Opis dzieła | Witold Wojtkiewicz, szkic do obrazu „Wezwanie (Hołd)”, z cyklu „Ceremonie III”, 1908

„Pod drzewem siedzi nadąsana dziewczynka w białej sukience. Podparłszy obu łokciami głowę na kolanach, nie widzi nawet poselstwa (…)” – tak krytyk literacki Antoni Potocki opisywał fragment Wezwania, będącego jedną z prac Witolda Wojtkiewicza, która powstała w rok przed śmiercią artysty. Hołd (druga nazwa dzieła) w rzeczywistości pełnił rolę szkicu do obrazu o tym samym tytule.

Jesienią 1908 roku na wystawie grupy Zero Wojtkiewicz zaprezentował siedem prac malarskich, które połączył wspólnym tytułem – „Ceremonie”. Na zbiór złożyły się takie przedstawienia, jak: Śmierć dziewczyny (Wyzwolenie), Asysta księżniczki, Wezwanie (Hołd), Idylla (Swaty), Zjawisko (Bajka), Chrystus i dzieci oraz Medytacje (Popielec). Co ciekawe, nie tworzyły one spójnej całości, nie łączył je także wspólny bohater czy też wątek narracyjny. Łączyło je natomiast to, że kilka z nich (w tym Wezwanie) pełniło rolę szkiców do wersji malarskiej. Warto przy okazji wspomnieć, iż ostateczna wersja omawianego tu dzieła znajduje się w zbiorach Muzeum Narodowym we Wrocławiu.
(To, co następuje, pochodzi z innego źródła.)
(** What a call of [pip] does to the state. *)
Lemma pip_inv (args : list string) (st : State) (r : outcome unit) (st' : State) :
  pip args st = (r, st') →
  sys_modules st' = sys_modules st ∧ sys_meta_path st' = sys_meta_path st ∧
  heap st' = heap st ∧ groups st' = groups st ∧ stdout st' = stdout st ∧
  match r with
  | Ok _ => procs st' = procs st ++ ["pip" :: args]
  | Raise e => e = OSError ∧ st' = st
  end.
Proof.
  unfold pip. intros Hp. destruct (host_run _ _); simplify_eq; by cbn.
Qed.


(** The steps of [resolve] that only compute. *)
Lemma util_find_spec_inv (name : string) (st : State) (r : outcome value) (st' : State) :
  util_find_spec name st = (r, st') → st' = st.
Proof. unfold util_find_spec. intros Hf. repeat split_match; by simplify_eq. Qed.

Lemma locate_inv (pak req : string) (st : State) (r : outcome string) (st' : State) :
  locate pak req st = (r, st') → st' = st.
Proof.
  unfold locate. unfold_M. intros Hl.
  destruct (util_find_spec pak st) as [[found|e] st0] eqn:Ef;
    apply util_find_spec_inv in Ef as ->; [|by simplify_eq].
  unfold dummy_from_spec in Hl. unfold_M. repeat split_match; by simplify_eq.
Qed.

Lemma getitem_inv (v : json) (key : string) (st : State) (r : outcome json) (st' : State) :
  getitem v key st = (r, st') →
  st' = st ∧ ∀ e, r = Raise e → e = KeyError key ∨ e = TypeError.
Proof.
  unfold getitem. unfold_M. intros Hg. repeat split_match; simplify_eq;
    (split; [done|]); intros e ?; simplify_eq; auto.
Qed.

Lemma iterate_inv (v : json) (st : State) (r : outcome (list json)) (st' : State) :
  iterate v st = (r, st') → st' = st ∧ ∀ e, r = Raise e → e = TypeError.
Proof.
  unfold iterate. unfold_M. intros Hi. destruct v; simplify_eq;
    (split; [done|]); intros e ?; by simplify_eq.
Qed.

Lemma format_map_inv (md : json) (st : State) (r : outcome string) (st' : State) :
  format_map md st = (r, st') →
  st' = st ∧ ∀ e, r = Raise e → (∃ key, e = KeyError key) ∨ e = TypeError.
Proof.
  unfold format_map. unfold_M. intros Hf.
  destruct (getitem md "name" st) as [[n|e1] st1] eqn:E1;
    apply getitem_inv in E1 as [-> He1].
  2:{ simplify_eq. split; [done|]. intros e ?. simplify_eq.
      destruct (He1 _ eq_refl) as [->| ->]; eauto. }
  destruct (getitem md "version" st) as [[v|e2] st2] eqn:E2;
    apply getitem_inv in E2 as [-> He2].
  2:{ simplify_eq. split; [done|]. intros e ?. simplify_eq.
      destruct (He2 _ eq_refl) as [->| ->]; eauto. }
  destruct (getitem md "summary" st) as [[s|e3] st3] eqn:E3;
    apply getitem_inv in E3 as [-> He3].
  2:{ simplify_eq. split; [done|]. intros e ?. simplify_eq.
      destruct (He3 _ eq_refl) as [->| ->]; eauto. }
  simplify_eq. split; [done|]. by intros e ?.
Qed.

Lemma set_stdout_nil (st : State) : set_stdout (λ out, out ++ []) st = st.
Proof. unfold set_stdout. rewrite app_nil_r. by destruct st. Qed.

(** The loop over the entries only prints, and stops at the first entry
    that is not as expected. *)
Lemma print_entries_inv (entries : list json) (st : State) (r : outcome unit) (st' : State) :
  print_entries entries st = (r, st') →
  (∃ lines, st' = set_stdout (λ out, out ++ lines) st) ∧
  ∀ e, r = Raise e → (∃ key, e = KeyError key) ∨ e = TypeError.
Proof.
  revert st. induction entries as [|entry entries IH]; intros st Hp; cbn [print_entries] in Hp.
  - unfold_M. simplify_eq. split; [|done]. exists []. by rewrite set_stdout_nil.
  - unfold_M.
    destruct (getitem entry "metadata" st) as [[md|e1] st1] eqn:E1;
      apply getitem_inv in E1 as [-> He1].
    2:{ simplify_eq. split.
        - exists []. by rewrite set_stdout_nil.
        - intros e ?. simplify_eq. destruct (He1 _ eq_refl) as [->| ->]; eauto. }
    destruct (format_map md st) as [[line|e2] st2] eqn:E2;
      apply format_map_inv in E2 as [-> He2].
    2:{ simplify_eq. split.
        - exists []. by rewrite set_stdout_nil.
        - intros e ?. simplify_eq. by apply He2. }
    unfold print, modify in Hp. apply IH in Hp as [[lines ->] He]. split; [|done].
    exists (line :: lines). unfold set_stdout. cbn. by rewrite <- app_assoc.
Qed.


(** The frame of [resolve], and the commands it hands to the host: none, the
    dry run, or the dry run and then the installation. *)
Lemma resolve_inv' (g : gid) (st : State) (r : outcome unit) (st' : State) :
  resolve g st = (r, st') →
  sys_modules st' = sys_modules st ∧ sys_meta_path st' = sys_meta_path st ∧
  heap st' = heap st ∧
  groups st' = (if r is Ok _ then alter (set_need_install false) g (groups st)
                else groups st) ∧
  ∃ new, procs st' = procs st ++ new ∧
         (new = [] ∨
          ∃ path, new = ["pip" :: dry_run_args host_tmpfile path] ∨
                  (new = ["pip" :: dry_run_args host_tmpfile path;
                          "pip" :: install_args path] ∧ r = Ok tt)).
Proof.
  assert (Hnone : ∀ (ps : list (list string)) (r0 : outcome unit),
    ∃ new, ps = ps ++ new ∧
         (new = [] ∨
          ∃ path, new = ["pip" :: dry_run_args host_tmpfile path] ∨
                  (new = ["pip" :: dry_run_args host_tmpfile path;
                          "pip" :: install_args path] ∧ r0 = Ok tt))).
  { intros ps r0. exists []. rewrite app_nil_r. by split; [|left]. }
  assert (Hdry : ∀ (ps ps' : list (list string)) (r0 : outcome unit) path,
    ps' = ps ++ ["pip" :: dry_run_args host_tmpfile path] →
    ∃ new, ps' = ps ++ new ∧
         (new = [] ∨
          ∃ path, new = ["pip" :: dry_run_args host_tmpfile path] ∨
                  (new = ["pip" :: dry_run_args host_tmpfile path;
                          "pip" :: install_args path] ∧ r0 = Ok tt))).
  { intros ps ps' r0 path ->. eexists. split; [done|]. right. exists path. by left. }
  unfold resolve. unfold_M. intros Hr.
  destruct (groups st !! g) as [G|] eqn:EG; simplify_eq; [|by split_and!].
  destruct (need_install G) eqn:Eneed; cbn in Hr; simplify_eq.
  2:{ split_and!; try done.
      symmetry. apply alter_id. intros G' ?. simplify_eq.
      by destruct G; cbn in *; subst. }
  destruct (rpartition ":" (requires G)) as [pak req].
  destruct (locate pak req st) as [[path|e] st0] eqn:Eloc;
    apply locate_inv in Eloc as ->; simplify_eq; [|by split_and!].
  unfold NamedTemporaryFile in Hr. unfold_M.
  destruct (pip _ _) as [rp st1] eqn:Epip.
  apply pip_inv in Epip as (Hm & Hmp & Hh & Hg & _ & Hprocs).
  cbn in Hm, Hmp, Hh, Hg.
  destruct rp as [[]|e].
  2:{ destruct Hprocs as [-> ->]. cbn in Hr. simplify_eq. cbn. by split_and!. }
  cbn in Hprocs.
  unfold json_load in Hr.
  destruct (files st1 !! host_tmpfile) as [[|report]|] eqn:Efile; cbn in Hr; simplify_eq.
  1,3: cbn; split_and!; try done; by apply (Hdry _ _ _ path).
  set (st2 := set_files (delete host_tmpfile) st1) in *.
  destruct (getitem report "install" st2) as [[install|e] st3] eqn:Eget;
    apply getitem_inv in Eget as [-> _].
  2:{ simplify_eq. cbn. split_and!; try done. by apply (Hdry _ _ _ path). }
  destruct (iterate install st2) as [[entries|e] st3] eqn:Eit;
    apply iterate_inv in Eit as [-> _].
  2:{ simplify_eq. cbn. split_and!; try done. by apply (Hdry _ _ _ path). }
  destruct (print_entries entries st2) as [rprint st3] eqn:Eprint.
  apply print_entries_inv in Eprint as [[lines ->] _].
  destruct rprint as [[]|e].
  2:{ simplify_eq. cbn. split_and!; try done. by apply (Hdry _ _ _ path). }
  set (st3 := set_stdout _ st2) in *.
  destruct (getitem report "install" st3) as [[install'|e] st4] eqn:Eget';
    apply getitem_inv in Eget' as [-> _].
  2:{ simplify_eq. cbn. split_and!; try done. by apply (Hdry _ _ _ path). }
  destruct (truthy install').
  2:{ cbn in Hr. simplify_eq. cbn. split_and!; try congruence. by apply (Hdry _ _ _ path). }
  - destruct (pip _ _) as [rp2 st4] eqn:Epip2.
    apply pip_inv in Epip2 as (Hm2 & Hmp2 & Hh2 & Hg2 & _ & Hprocs2).
    cbn in Hm2, Hmp2, Hh2, Hg2, Hprocs2.
    destruct rp2 as [[]|e]; simplify_eq; cbn.
    + split_and!; try congruence.
      exists ["pip" :: dry_run_args host_tmpfile path; "pip" :: install_args path].
      split; [by rewrite Hprocs2, Hprocs, <- app_assoc|].
      right. exists path. by right.
    + destruct Hprocs2 as [-> ->]. cbn. split_and!; try done. by apply (Hdry _ _ _ path).
Qed.

Lemma resolve_inv (g : gid) (st : State) (r : outcome unit) (st' : State) :
  resolve g st = (r, st') →
  sys_modules st' = sys_modules st ∧ sys_meta_path st' = sys_meta_path st ∧
  heap st' = heap st ∧
  groups st' = (if r is Ok _ then alter (set_need_install false) g (groups st)
                else groups st) ∧
  ∃ new, procs st' = procs st ++ new ∧
         length (filter (λ cmd, is_real_install cmd) new) ≤ 1 ∧
         (filter (λ cmd, is_real_install cmd) new ≠ [] → r = Ok tt).
Proof.
  intros (Hm & Hmp & Hh & Hg & new & Hprocs & Hshape)%resolve_inv'.
  split_and!; try done. exists new. split; [done|].
  destruct Hshape as [->|[path [->|[-> ->]]]].
  - split; [cbn; lia|done].
  - rewrite filter_cons_False by (rewrite is_real_install_dry_run; exact id).
    split; [cbn; lia|done].
  - rewrite filter_cons_False by (rewrite is_real_install_dry_run; exact id).
    rewrite filter_cons_True by (rewrite is_real_install_install; exact I).
    split; [cbn; lia|done].
Qed.

End resolve_facts.

Section resolve_theorems.
Context `{Host}.

Lemma resolve_noop (g : gid) (st : State) :
  need_install_of g st = Some false → resolve g st = (Ok tt, st).
Proof.
  unfold need_install_of, resolve. unfold_M. intros Hflag.
  destruct (groups st !! g) as [G|]; [|done]. cbn in Hflag. simplify_eq.
  by rewrite Hflag.
Qed.

Lemma resolve_dangling (g : gid) (st : State) :
  need_install_of g st = None → resolve g st = (Raise Dangling, st).
Proof.
  unfold need_install_of, resolve. unfold_M. intros Hflag.
  by destruct (groups st !! g) as [G|].
Qed.

Lemma resolve_flag (g : gid) (st : State) (r : outcome unit) (st' : State) :
  resolve g st = (r, st') →
  need_install_of g st' =
    (if r is Ok _ then (λ _, false) else id) <$> need_install_of g st.
Proof.
  intros (_ & _ & _ & Hg & _)%resolve_inv. unfold need_install_of. rewrite Hg.
  destruct r.
  - rewrite lookup_alter_eq. by destruct (groups st !! g).
  - by destruct (groups st !! g).
Qed.

Lemma resolve_times_installs (n : nat) (g : gid) (st : State) :
  installs (resolve_times n g st)
  ≤ installs st + (if need_install_of g st is Some true then 1 else 0).
Proof.
  revert st. induction n as [|n IH]; intros st; cbn [resolve_times]; [lia|].
  destruct (need_install_of g st) as [[]|] eqn:Eflag.
  - destruct (resolve g st) as [r st1] eqn:Er. cbn [snd].
    pose proof (resolve_flag _ _ _ _ Er) as Hflag. rewrite Eflag in Hflag.
    apply resolve_inv in Er as (_ & _ & _ & _ & new & Hprocs & Hle & Hok).
    assert (Hcount : installs st1
              = installs st + length (filter (λ cmd, is_real_install cmd) new)).
    { unfold installs. by rewrite Hprocs, filter_app, length_app. }
    specialize (IH st1). rewrite Hflag in IH. destruct r; cbn in IH.
    + lia.
    + destruct (filter (λ cmd, is_real_install cmd) new) eqn:Ef; [cbn in *; lia|].
      by discriminate Hok.
  - rewrite resolve_noop by done. cbn [snd]. specialize (IH st).
    rewrite Eflag in IH. lia.
  - rewrite resolve_dangling by done. cbn [snd]. specialize (IH st).
    rewrite Eflag in IH. lia.
Qed.

Lemma resolve_times_resolved (n : nat) (g : gid) (st : State) :
  need_install_of g st = Some false → resolve_times n g st = st.
Proof.
  intros Hflag. induction n as [|n IH]; cbn [resolve_times]; [done|].
  by rewrite resolve_noop.
Qed.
Witold Wojtkiewicz traktował swoje rysunki w sposób wyjątkowy, nadając im status prac całkowicie autonomicznych, podczas gdy szkice zwyczajowo uważano za mniej wartościowe w porównaniu z obrazami.

*

Autor „Ceremonii” nie był pierwszym polskim artystą, który zainicjował motyw dziecka w sztuce. Aleksander Kotsis, Jacek Malczewski, Stanisław Wyspiański to tylko niektórzy spośród wielu rodzimych twórców podejmujących wcześniej ten temat. Jednak w przeciwieństwie do Witolda Wojtkiewicza żaden z nich nie stworzył, jak to określił Jerzy Ficowski, „spójnego systemu wizjonerskiej mitologii” dotyczącej spraw dziecięcych. W przedstawieniach wykreowanych przez Wojtkiewicza, owszem, dzieci trzymały w rączkach szmaciane lalki, ujeżdżały drewniane koniki, wlokły za sobą zabawki na kółkach. Mimo to beztroska i uśmiech to ostatnie z rzeczy, które gościły na obrazach artysty. Tutaj dzieci bardziej przypominały zagubionych w swoim introwertycznym świecie dorosłych. Dlatego dziewczynka w białej sukni z koroną na głowie nawet nie drgnie na widok dwóch przybyłych w strojnych szatach posłańców. Jej wzrok utkwiony w martwym punkcie oznacza całkowity brak zainteresowania tym, co dzieje się dookoła. A przecież to dziecko, które w normalnych warunkach myślałoby głównie o zabawie. Również posłańcy nie wykazują zbytniego entuzjazmu z powodu spotkania. Chłopiec na koniu ze spuszczoną głową oraz dziwnym rodzajem zadumy na swej dziecięcej twarzy pozdrawia księżniczkę gestem uniesionej dłoni. Drugi, jakby lekko zawstydzony, podąża w stronę dziewczynki, niosąc czarny kwiat w podarunku. Cała scena przywodzi na myśl dworski ceremoniał.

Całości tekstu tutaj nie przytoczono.